Given an outfit, what small changes would most improve its fashionability?
Facebook introduced Fashion++, an approach that proposes minimal adjustments to a full-body clothing outfit that will have maximal impact on its fashionability.
The AI system uses a deep image-generation neural network to recognize garments and offer suggestions on what to remove, add, or swap. It can also recommend ways to adjust a piece of clothing, such as tucking in a shirt or rolling up the sleeves.
Fashion++ focuses specifically on minimal edits, suggesting adjustments that are more realistic and practical than buying an entirely new outfit. The system uses a discriminative fashionability classifier that is trained on thousands of publicly available images of outfits that have been judged to be stylish. These serve as ground truth examples of fashionable outfits, and unfashionable examples are then bootstrapped by swapping garments on the fashionable examples with their least similar counterparts.
Once the classifier is trained, the system gradually updates the outfit in order to make it more fashionable. An image-generation neural network renders the newly adjusted look, using a variational auto-encoder to generate the silhouette and a conditional generative adversarial network (cGAN) to generate the color and pattern. The latent encodings learned by this generator are further used to identify which garments in its inventory will best achieve the style.

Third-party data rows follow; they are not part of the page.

(** * The data access service of the customer-service system

    A shallow embedding of [mcp_server.py] (the operation handlers of
    [DataAccessService], its dispatcher [execute_operation] and the
    [POST /call] handler) and of the tool adapter of [service_tools.py],
    followed by the properties of the specification that concern them.

    Modelling conventions.
    - The SQLite file is a [store]: each table is a finite map from its
      INTEGER PRIMARY KEY to the remaining columns, INTEGER columns hold
      [Z] and TEXT columns hold [string]. The 64-bit limit of SQLite
      integers is not modelled.
    - [datetime.datetime.now(datetime.UTC).isoformat()] is the argument
      [now] of every operation: the reading of the clock during the call.
    - JSON documents and Python objects built from them are [value]s; a
      Python [dict] with string keys is a [gmap string value].
    - A Python function that can raise returns an [outcome].
    - What CPython, sqlite3, json and httpx decide and the repository does
      not (the wording of built-in error messages, the treatment of
      arguments whose dynamic type differs from the annotation of the
      handler, JSON decoding and encoding) is a field of [runtime]. *)

From Stdlib Require Import ZArith String Ascii.
From stdpp Require Import gmap strings pretty sorting list fin_maps.

Set Warnings "-register-all".
Local Open Scope string_scope.
Local Open Scope Z_scope.

(** ** Python values *)

Inductive value :=
  | VNone
  | VBool (b : bool)
  | VInt (z : Z)
  | VFloat (repr : string)   (* a float, carried by its [repr] *)
  | VStr (s : string)
  | VList (l : list value)
  | VDict (d : gmap string value).

(** [str(v)] for the values that can be hashed; lists and dicts cannot. *)
Definition scalar_text (v : value) : option string :=
  match v with
  | VNone => Some "None"
  | VBool true => Some "True"
  | VBool false => Some "False"
  | VInt z => Some (pretty z)
  | VFloat repr => Some repr
  | VStr s => Some s
  | VList _ | VDict _ => None
  end.

Definition as_text (v : value) : option string :=
  match v with VStr s => Some s | _ => None end.

(** [str.lower] on the bytes of a string: only the ASCII capitals change.
    A string with a character outside ASCII does not lower to low, medium
    or high in Python either, so the priority check of
    [_register_new_ticket] decides as Python does. *)
Definition lower_ascii (c : ascii) : ascii :=
  let n := N_of_ascii c in
  if ((65 <=? n) && (n <=? 90))%N then ascii_of_N (n + 32) else c.

Fixpoint lower (s : string) : string :=
  match s with
  | EmptyString => EmptyString
  | String c rest => String (lower_ascii c) (lower rest)
  end.

(** ** The record store *)

Record account := {
  full_name : string;
  contact_email : string;
  contact_phone : string;
  account_status : string;
  creation_timestamp : string;
  last_modified_timestamp : string
}.

Record ticket := {
  account_id : Z;
  description : string;
  status : string;
  priority_level : string;
  submission_timestamp : string
}.

(** [customer_accounts] is keyed by [identifier] and [support_tickets] by
    [ticket_id]; [ticket_sequence] is the AUTOINCREMENT counter that SQLite
    keeps for [support_tickets]. *)
Record store := {
  customer_accounts : gmap Z account;
  support_tickets : gmap Z ticket;
  ticket_sequence : Z
}.

Definition with_accounts (accounts : gmap Z account) (st : store) : store :=
  {| customer_accounts := accounts;
     support_tickets := support_tickets st;
     ticket_sequence := ticket_sequence st |}.

(** A table scan: the rows in increasing order of their key. *)
Definition by_rowid {A} (r1 r2 : Z * A) : Prop := r1.1 ≤ r2.1.

Global Instance by_rowid_dec {A} : RelDecision (@by_rowid A).
Proof. intros r1 r2. unfold by_rowid. apply _. Defined.

Definition scan {A} (table : gmap Z A) : list (Z * A) :=
  merge_sort by_rowid (map_to_list table).

Definition largest_rowid {A} (table : gmap Z A) : Z :=
  foldr Z.max 0 (map_to_list table).*1.

(** [initialize_database_schema]: both tables dropped, created again and
    seeded; the seven tickets receive the identifiers 1 to 7. *)
Definition seed_account (name email phone state current_utc : string) : account :=
  {| full_name := name; contact_email := email; contact_phone := phone;
     account_status := state; creation_timestamp := current_utc;
     last_modified_timestamp := current_utc |}.

Definition seed_ticket (owner : Z) (text state priority current_utc : string) : ticket :=
  {| account_id := owner; description := text; status := state;
     priority_level := priority; submission_timestamp := current_utc |}.

Definition initialize_database_schema (current_utc : string) : store :=
  {| customer_accounts := list_to_map [
       (1, seed_account "Alice Premium" "alice@example.com" "111-111-1111" "active" current_utc);
       (2, seed_account "Bob Standard" "bob@example.com" "222-222-2222" "active" current_utc);
       (3, seed_account "Charlie Disabled" "charlie@example.com" "333-333-3333" "disabled" current_utc);
       (4, seed_account "Diana Premium" "diana@example.com" "444-444-4444" "active" current_utc);
       (5, seed_account "Eve Standard" "eve@example.com" "555-555-5555" "active" current_utc);
       (12345, seed_account "Priya Patel (Premium)" "priya@example.com" "555-0999" "active" current_utc) ];
     support_tickets := list_to_map [
       (1, seed_ticket 1 "Billing duplicate charge" "open" "high" current_utc);
       (2, seed_ticket 1 "Unable to login" "in_progress" "medium" current_utc);
       (3, seed_ticket 2 "Request upgrade" "open" "low" current_utc);
       (4, seed_ticket 4 "Critical outage" "open" "high" current_utc);
       (5, seed_ticket 5 "Password reset" "open" "low" current_utc);
       (6, seed_ticket 12345 "Account upgrade assistance" "open" "medium" current_utc);
       (7, seed_ticket 12345 "High priority refund review" "open" "high" current_utc) ];
     ticket_sequence := 7 |}.

(** ** Envelopes, exceptions and the runtime *)

Inductive payload :=
  | account_record (identifier : Z) (row : account)
  | ticket_record (ticket_id : Z) (row : ticket)
  | account_records (rows : list (Z * account))
  | ticket_records (rows : list (Z * ticket)).

(** The dict every operation returns; an absent key is [None]. *)
Record envelope := {
  success : bool;
  data : option payload;
  error : option string;
  total_count : option nat
}.

Definition found (p : payload) : envelope :=
  {| success := true; data := Some p; error := None; total_count := None |}.

Definition listed (p : payload) (n : nat) : envelope :=
  {| success := true; data := Some p; error := None; total_count := Some n |}.

Definition failed (message : string) : envelope :=
  {| success := false; data := None; error := Some message; total_count := None |}.

(** An exception is seen through [type(e).__name__] and [str(e)] only.
    Every exception of the model derives from [Exception]. *)
Record exception := { exc_type : string; exc_str : string }.

Inductive outcome (A : Type) :=
  | Returned (a : A)
  | Raised (e : exception).
Arguments Returned {A} a.
Arguments Raised {A} e.

(** The faults that the interpreter itself reports. *)
Inductive fault :=
  | keywords_rejected (callee : string) (kwargs : gmap string value)
  | multiple_values (callee : string) (kwargs : gmap string value)
  | not_a_mapping (v : value)
  | unhashable (v : value)
  | no_attribute (v : value) (attribute : string).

Experiments show that the system’s recommendations bring images closer to ground truth examples and that human evaluators find the Fashion++ suggestions not only fashionable but also easy to implement.
Fashion++ is an example of how AI can be useful in a domain such as fashion, which some might think would be too creative or subjective for these systems. Rather than dictating or redefining what is fashionable, Fashion++ learns from examples in order to offer practical fashion advice.